The New York Times brings good news from Bangladesh, where a reporter recently confirmed what IWF has been saying for years: economically empowering women has a positive effect on society.


From the article:



Mr. Mobarak, a Bangladeshi who has advised his country’s government, found that the presence of apparel jobs appears to bolster school enrollments of girls, especially for young girls.


“A doubling of garment jobs causes a 6.71 percent increase in the probability that a 5-year-old girl is in school,” Mr. Mobarak writes in a summary of his findings.


The effect is more muted for girls 16 to 19 in age, who are more likely to drop out earlier to start working in the factories. And there is no significant effect on boys, which might be the result of  the relatively low employment of men at lower levels of the industry. (Not surprisingly, men still manage and own most Bangladeshi garment factories. But in politics, Bangladesh’s two main parties are led by women – Sheikh Hasina, the current prime minister, and Khaleda Zia, a former prime minister.)


Mr. Mobarak also found that girls who live in villages with garment factories tend to marry later and have children later than the girls who grow up in villages without factories. In other countries, this has typically happened as women get more educated, but Mr. Mobarak’s survey of 1,500 families suggests that it is happening slightly differently in Bangladesh, which has a literacy rate of just 55 percent.

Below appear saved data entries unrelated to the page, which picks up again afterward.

(** * Opey chat client: conversation state, controller and stream decoder

    A shallow embedding of the streaming chat client of the portal:
    - [ChatState]     (lib/opey/state/ChatState.ts): the transcript and its
      mutation primitives, with the notifications sent to subscribers;
    - [ChatController] (lib/opey/controllers/ChatController.ts): the reduction
      of stream events into state mutations and the public operations;
    - [RestChatService] (lib/opey/services/RestChatService.ts): the response
      handling and the line decoder of the event stream.

    JavaScript objects that the code mutates in place are modelled as values
    in the list that holds them: a mutation of the object returned by
    [find] is an update of the first element of the list that satisfies the
    predicate.  Every message object is created by one call and stored once,
    so no two positions of the transcript alias. *)

From stdpp Require Import gmap strings list pretty.
From Stdlib Require Import ZArith Ascii.

Set Warnings "-register-all".
Open Scope string_scope.
Open Scope list_scope.

(** ** JavaScript values that the client carries without inspecting them *)

Module Js.

(** What [JSON.parse] produces, plus [undefined] for a missing property.
    Numbers of the protocol are counts and status codes. *)
Inductive value : Type :=
| Undefined
| Null
| Bool (b : bool)
| Num (n : Z)
| Str (s : string)
| Arr (items : list value)
| Obj (fields : list (string * value)).

(** ToBoolean *)
Definition truthy (v : value) : bool :=
  match v with
  | Undefined | Null => false
  | Bool b => b
  | Num n => negb (n =? 0)%Z
  | Str s => negb (String.eqb s "")
  | Arr _ | Obj _ => true
  end.

(** [a || b] *)
Definition or_else (a b : value) : value := if truthy a then a else b.

(** An Error object: its [name] and its [message]. *)
Record Error := { name : string; message : string }.

(** Anything a promise can reject with or a [throw] can raise. *)
Inductive thrown : Type :=
| ThrownError (e : Error)
| ThrownValue (v : value).

(** [error instanceof Error ? error.message : fallback] *)
Definition message_or (fallback : string) (t : thrown) : string :=
  match t with
  | ThrownError e => message e
  | ThrownValue _ => fallback
  end.

(** Truthiness of an optional boolean property ([undefined] when absent). *)
Definition flag (b : option bool) : bool := default false b.

End Js.

(** ** types.ts *)

Definition Time := Z.

Inductive Role := RUser | RAssistant | RTool | RError | RApprovalRequest.

Definition Role_eqb (a b : Role) : bool :=
  match a, b with
  | RUser, RUser | RAssistant, RAssistant | RTool, RTool
  | RError, RError | RApprovalRequest, RApprovalRequest => true
  | _, _ => false
  end.
(** ** Reference models of the library calls *)

Module Ref.

(** *** [csv.reader] with the default dialect

    Comma as delimiter, the double quote as quote character, doubled
    inside a quoted field, not strict, no escape character, read from lines that hold no
    line terminator (what [splitlines] produces). The limit on the size
    of a field is not modelled. *)

Inductive csv_state :=
| START_RECORD | START_FIELD | IN_FIELD | IN_QUOTED_FIELD
| QUOTE_IN_QUOTED_FIELD.

Record csv_parser := mkParser {
  p_state : csv_state;
  p_field : list ascii;     (* the field being read, reversed *)
  p_fields : list string    (* the fields of the record, reversed *)
}.

Definition parse_reset : csv_parser := mkParser START_RECORD [] [].

Definition parse_save_field (p : csv_parser) (next : csv_state)
  : csv_parser :=
  mkParser next [] (String.string_of_list_ascii (rev (p_field p)) :: p_fields p).

Definition parse_add_char (p : csv_parser) (c : ascii) (next : csv_state)
  : csv_parser :=
  mkParser next (c :: p_field p) (p_fields p).

Definition set_state (p : csv_parser) (next : csv_state) : csv_parser :=
  mkParser next (p_field p) (p_fields p).

Definition quotechar : ascii := "034"%char.
Definition delimiter : ascii := ","%char.

Definition parse_process_char (p : csv_parser) (c : ascii) : csv_parser :=
  match p_state p with
  | START_RECORD | START_FIELD =>
      if Ascii.eqb c quotechar then set_state p IN_QUOTED_FIELD
      else if Ascii.eqb c delimiter then parse_save_field p START_FIELD
      else parse_add_char p c IN_FIELD
  | IN_FIELD =>
      if Ascii.eqb c delimiter then parse_save_field p START_FIELD
      else parse_add_char p c IN_FIELD
  | IN_QUOTED_FIELD =>
      if Ascii.eqb c quotechar then set_state p QUOTE_IN_QUOTED_FIELD
      else parse_add_char p c IN_QUOTED_FIELD
  | QUOTE_IN_QUOTED_FIELD =>
      if Ascii.eqb c quotechar then parse_add_char p c IN_QUOTED_FIELD
      else if Ascii.eqb c delimiter then parse_save_field p START_FIELD
      else parse_add_char p c IN_FIELD
  end.

(** The end of a line. *)
Definition parse_process_eol (p : csv_parser) : csv_parser :=
  match p_state p with
  | START_RECORD => p
  | START_FIELD | IN_FIELD | QUOTE_IN_QUOTED_FIELD =>
      parse_save_field p START_RECORD
  | IN_QUOTED_FIELD => p
  end.

Fixpoint parse_line (p : csv_parser) (line : string) : csv_parser :=
  match line with
  | EmptyString => parse_process_eol p
  | String c rest => parse_line (parse_process_char p c) rest
  end.

(** The records read from the lines; a quoted field left open at the end
    of a line goes on in the next line, and is closed by the end of the
    input. *)
Fixpoint read_records (p : csv_parser) (lines : list string)
  : list (list string) :=
  match lines with
  | [] =>
      match p_state p with
      | IN_QUOTED_FIELD => [rev (p_fields (parse_save_field p START_RECORD))]
      | _ => []
      end
  | line :: rest =>
      let p' := parse_line p line in
      match p_state p' with
      | START_RECORD => rev (p_fields p') :: read_records parse_reset rest
      | _ => read_records p' rest
      end
  end.

Definition csv_reader (lines : list string) : list (list string) :=
  read_records parse_reset lines.

(** *** [dateutil.parser.parse(s, dayfirst=True)] on numeric dates

    The model covers the strings made of a one- or two-digit number, a
    separator [/] or [-], a one- or two-digit number, the same separator
    and a four-digit year from 1000 on; there it follows the resolution of three
    numeric members with [dayfirst] and the range check of [datetime].
    Every other string is outside the model, which answers [None]. *)

Definition is_digit (c : ascii) : bool :=
  (48 <=? nat_of_ascii c) && (nat_of_ascii c <=? 57).

Definition digit_val (c : ascii) : Z := Z.of_nat (nat_of_ascii c - 48).

Fixpoint digits_val (acc : Z) (s : string) : Z :=
  match s with
  | EmptyString => acc
  | String c s' => digits_val (10 * acc + digit_val c) s'
  end.

(** Splits off the longest prefix of digits. *)
Fixpoint span_digits (s : string) : string * string :=
  match s with
  | String c s' =>
      if is_digit c then
        let '(ds, rest) := span_digits s' in (String c ds, rest)
      else (EmptyString, s)
  | EmptyString => (EmptyString, EmptyString)
  end.

Definition is_leap (y : Z) : bool :=
  ((y mod 4 =? 0) && negb (y mod 100 =? 0) || (y mod 400 =? 0))%Z.

Definition days_in_month (y m : Z) : Z :=
  if (m =? 2)%Z then (if is_leap y then 29 else 28)%Z
  else if ((m =? 4) || (m =? 6) || (m =? 9) || (m =? 11))%Z then 30%Z
  else 31%Z.

(** [datetime(year, month, day)], [None] for a [ValueError]. *)
Definition make_date (y m d : Z) : option date :=
  if ((1 <=? y) && (y <=? 9999) && (1 <=? m) && (m <=? 12)
      && (1 <=? d) && (d <=? days_in_month y m))%Z
  then Some (mkDate y m d) else None.

(** Three numeric members [a], [b], [y], the last one the year. *)
Definition resolve_ymd_dayfirst (a b y : Z) : option date :=
  if (31 <? a)%Z then
    (* the first member is read as the year *)
    if (y <=? 12)%Z then make_date a y b else make_date a b y
  else if ((12 <? a) || (b <=? 12))%Z then make_date y b a
  else make_date y a b.

Definition is_date_sep (c : ascii) : bool :=
  Ascii.eqb c "/" || Ascii.eqb c "-".

Definition short_number (s : string) : bool :=
  bool_decide (1 ≤ String.length s ≤ 2).

Definition parse_dayfirst (s : string) : option date :=
  let '(a, r1) := span_digits s in
  match r1 with
  | String sep1 r1' =>
      let '(b, r2) := span_digits r1' in
      match r2 with
      | String sep2 r2' =>
          let '(y, r3) := span_digits r2' in
          if is_date_sep sep1 && Ascii.eqb sep1 sep2
             && short_number a && short_number b
             && bool_decide (String.length y = 4)
             && (1000 <=? digits_val 0 y)%Z
             && negb (nonempty r3)
          then resolve_ymd_dayfirst (digits_val 0 a) (digits_val 0 b)
                                    (digits_val 0 y)
          else None
      | EmptyString => None
      end
  | EmptyString => None
  end.

(** *** [float(s)] followed by fixed-point formatting

    [float] reads a decimal literal (underscores between digits, an
    optional exponent), [inf], [infinity] or [nan], rounds it to the
    nearest binary64 value, ties to even, and the format writes the exact
    binary value rounded to the asked number of decimals, ties to even. *)

Inductive float64 :=
| Fnan
| Finf (neg : bool)
| Ffinite (neg : bool) (m e : Z).   (* m * 2^e, 0 <= m <= 2^53 *)

Definition round_half_even (n d : Z) : Z :=
  let q := (n / d)%Z in
  let r := (n mod d)%Z in
  if (2 * r <? d)%Z then q
  else if (d <? 2 * r)%Z then (q + 1)%Z
  else if Z.even q then q else (q + 1)%Z.

(** The binary64 value nearest to [num / den], for positive [num], [den]. *)
Definition round_binary64 (neg : bool) (num den : Z) : float64 :=
  let e0 := (Z.log2 num - Z.log2 den - 53)%Z in
  let below :=
    if (0 <=? e0 + 53)%Z then (num <? den * 2 ^ (e0 + 53))%Z
    else (num * 2 ^ (- (e0 + 53)) <? den)%Z in
  let e := Z.max (if below then e0 else e0 + 1)%Z (-1074)%Z in
  let m :=
    if (0 <=? e)%Z then round_half_even num (den * 2 ^ e)
    else round_half_even (num * 2 ^ (- e)) den in
  if (1024 <=? Z.log2 m + e)%Z then Finf neg else Ffinite neg m e.

(** The value [mant * 10^e10]; [len] bounds the number of digits of
    [mant], so that exponents far outside the binary64 range are settled
    without computing the power. *)
Definition decimal_to_float (neg : bool) (mant e10 : Z) (len : Z)
  : float64 :=
  if (mant =? 0)%Z then Ffinite neg 0 0
  else if (310 <? e10)%Z then Finf neg
  else if (e10 <? - (330 + len))%Z then Ffinite neg 0 0
  else if (0 <=? e10)%Z then round_binary64 neg (mant * 10 ^ e10) 1
  else round_binary64 neg mant (10 ^ (- e10)).

(** Underscores are removed when each stands between two digits. *)
Fixpoint strip_underscores (prev : option ascii) (s : string)
  : option string :=
  match s with
  | EmptyString =>
      match prev with
      | Some "_"%char => None
      | _ => Some EmptyString
      end
  | String c s' =>
      if Ascii.eqb c "_" then
        match prev with
        | Some p => if is_digit p then strip_underscores (Some c) s' else None
        | None => None
        end
      else
        let ok :=
          match prev with
          | Some "_"%char => is_digit c
          | _ => true
          end in
        if ok then String c <$> strip_underscores (Some c) s' else None
  end.

(** White space that [float] skips on both sides. *)
Definition is_float_space (c : ascii) : bool :=
  match c with
  | "009" | "010" | "011" | "012" | "013" | " " | "133" | "160" => true
  | _ => false
  end%char.

Fixpoint float_lstrip (s : string) : string :=
  match s with
  | String c s' => if is_float_space c then float_lstrip s' else s
  | EmptyString => EmptyString
  end.

Fixpoint float_rstrip (s : string) : string :=
  match s with
  | EmptyString => EmptyString
  | String c s' =>
      match float_rstrip s' with
      | EmptyString =>
          if is_float_space c then EmptyString else String c EmptyString
      | r => String c r
      end
  end.

Definition lower (c : ascii) : ascii :=
  let n := nat_of_ascii c in
  if (65 <=? n) && (n <=? 90) then ascii_of_nat (n + 32) else c.

Fixpoint lower_string (s : string) : string :=
  match s with
  | EmptyString => EmptyString
  | String c s' => String (lower c) (lower_string s')
  end.

Definition split_sign (s : string) : bool * string :=
  match s with
  | String "-"%char s' => (true, s')
  | String "+"%char s' => (false, s')
  | _ => (false, s)
  end.

(** The exponent part: [e] or [E], an optional sign, digits, and nothing
    after them. The exponent is cut off where it no longer matters. *)
Definition parse_exponent (s : string) : option Z :=
  match s with
  | EmptyString => Some 0%Z
  | String c s' =>
      if Ascii.eqb (lower c) "e" then
        let '(neg, ds) := split_sign s' in
        let '(digs, rest) := span_digits ds in
        if nonempty digs && negb (nonempty rest) then
          let v :=
            if bool_decide (String.length (PyStr.remove_char "0" digs) ≤ 9)
            then digits_val 0 digs else 1000000000%Z in
          Some (if neg then (- v)%Z else v)
        else None
      else None
  end.

Definition parse_decimal (neg : bool) (s : string) : option float64 :=
  let '(ip, r1) := span_digits s in
  let '(fp, r2) :=
    match r1 with
    | String "."%char r1' => span_digits r1'
    | _ => (EmptyString, r1)
    end in
  if nonempty ip || nonempty fp then
    e ← parse_exponent r2;
    let mant := digits_val 0 (ip +:+ fp) in
    let e10 := (e - Z.of_nat (String.length fp))%Z in
    Some (decimal_to_float neg mant e10
            (Z.of_nat (String.length (ip +:+ fp))))
  else None.

(** [float(s)], [None] for a [ValueError]. *)
Definition float_of_string (s : string) : option float64 :=
  s1 ← strip_underscores None s;
  let s2 := float_rstrip (float_lstrip s1) in
  let '(neg, body) := split_sign s2 in
  let word := lower_string body in
  if bool_decide (word = "inf") || bool_decide (word = "infinity")
  then Some (Finf neg)
  else if bool_decide (word = "nan") then Some Fnan
  else parse_decimal neg body.

(** [f"{x:.{decimals}f}"] *)
Definition format_fixed (decimals : nat) (x : float64) : string :=
  match x with
  | Fnan => "nan"
  | Finf neg => if neg then "-inf" else "inf"
  | Ffinite neg m e =>
      let scale := (10 ^ Z.of_nat decimals)%Z in
      let r :=
        if (0 <=? e)%Z then (m * 2 ^ e * scale)%Z
        else round_half_even (m * scale) (2 ^ (- e)) in
      let body :=
        PyStr.str_int (r / scale) +:+
        match decimals with
        | O => EmptyString
        | _ => "." +:+ pad decimals (r mod scale)
        end in
      if neg then String "-" body else body
  end.

Definition float_fixed (decimals : nat) (s : string) : option string :=
  format_fixed decimals <$> float_of_string s.

(** *** [hashlib.sha256(s.encode()).hexdigest()] *)

Definition w32 (x : Z) : Z := Z.land x 0xffffffff.
Definition add32 (a b : Z) : Z := w32 (a + b).
Definition rotr (n x : Z) : Z :=
  Z.lor (Z.shiftr x n) (w32 (Z.shiftl x (32 - n))).

Definition Ch (x y z : Z) : Z :=
  Z.lxor (Z.land x y) (Z.land (Z.lxor x 0xffffffff) z).
Definition Maj (x y z : Z) : Z :=
  Z.lxor (Z.lxor (Z.land x y) (Z.land x z)) (Z.land y z).
Definition bsig0 (x : Z) : Z :=
  Z.lxor (Z.lxor (rotr 2 x) (rotr 13 x)) (rotr 22 x).
Definition bsig1 (x : Z) : Z :=
  Z.lxor (Z.lxor (rotr 6 x) (rotr 11 x)) (rotr 25 x).
Definition ssig0 (x : Z) : Z :=
  Z.lxor (Z.lxor (rotr 7 x) (rotr 18 x)) (Z.shiftr x 3).
Definition ssig1 (x : Z) : Z :=
  Z.lxor (Z.lxor (rotr 17 x) (rotr 19 x)) (Z.shiftr x 10).

(** The round constants are the first 32 bits of the fractional parts of
    the cube roots of the first 64 primes, the initial state those of the
    square roots of the first 8. *)
Definition is_prime (n : Z) : bool :=
  forallb (fun d => negb (n mod d =? 0)%Z) (seqZ 2 (n - 2)).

“Girls do seem to take advantage of these jobs at 17 to 19 years old, and that allows them to delay marriage and child bearing,” Mr. Mobarak told me in a telephone interview. “Even if it’s not happening through education, it is happening through work.”


Giving women the opportunity to accumulate wealth means that they are less dependent on others – husbands, fathers, foreign aid, or the government – and are better able to control their own lives. In my mind, that’s the real definition of feminism!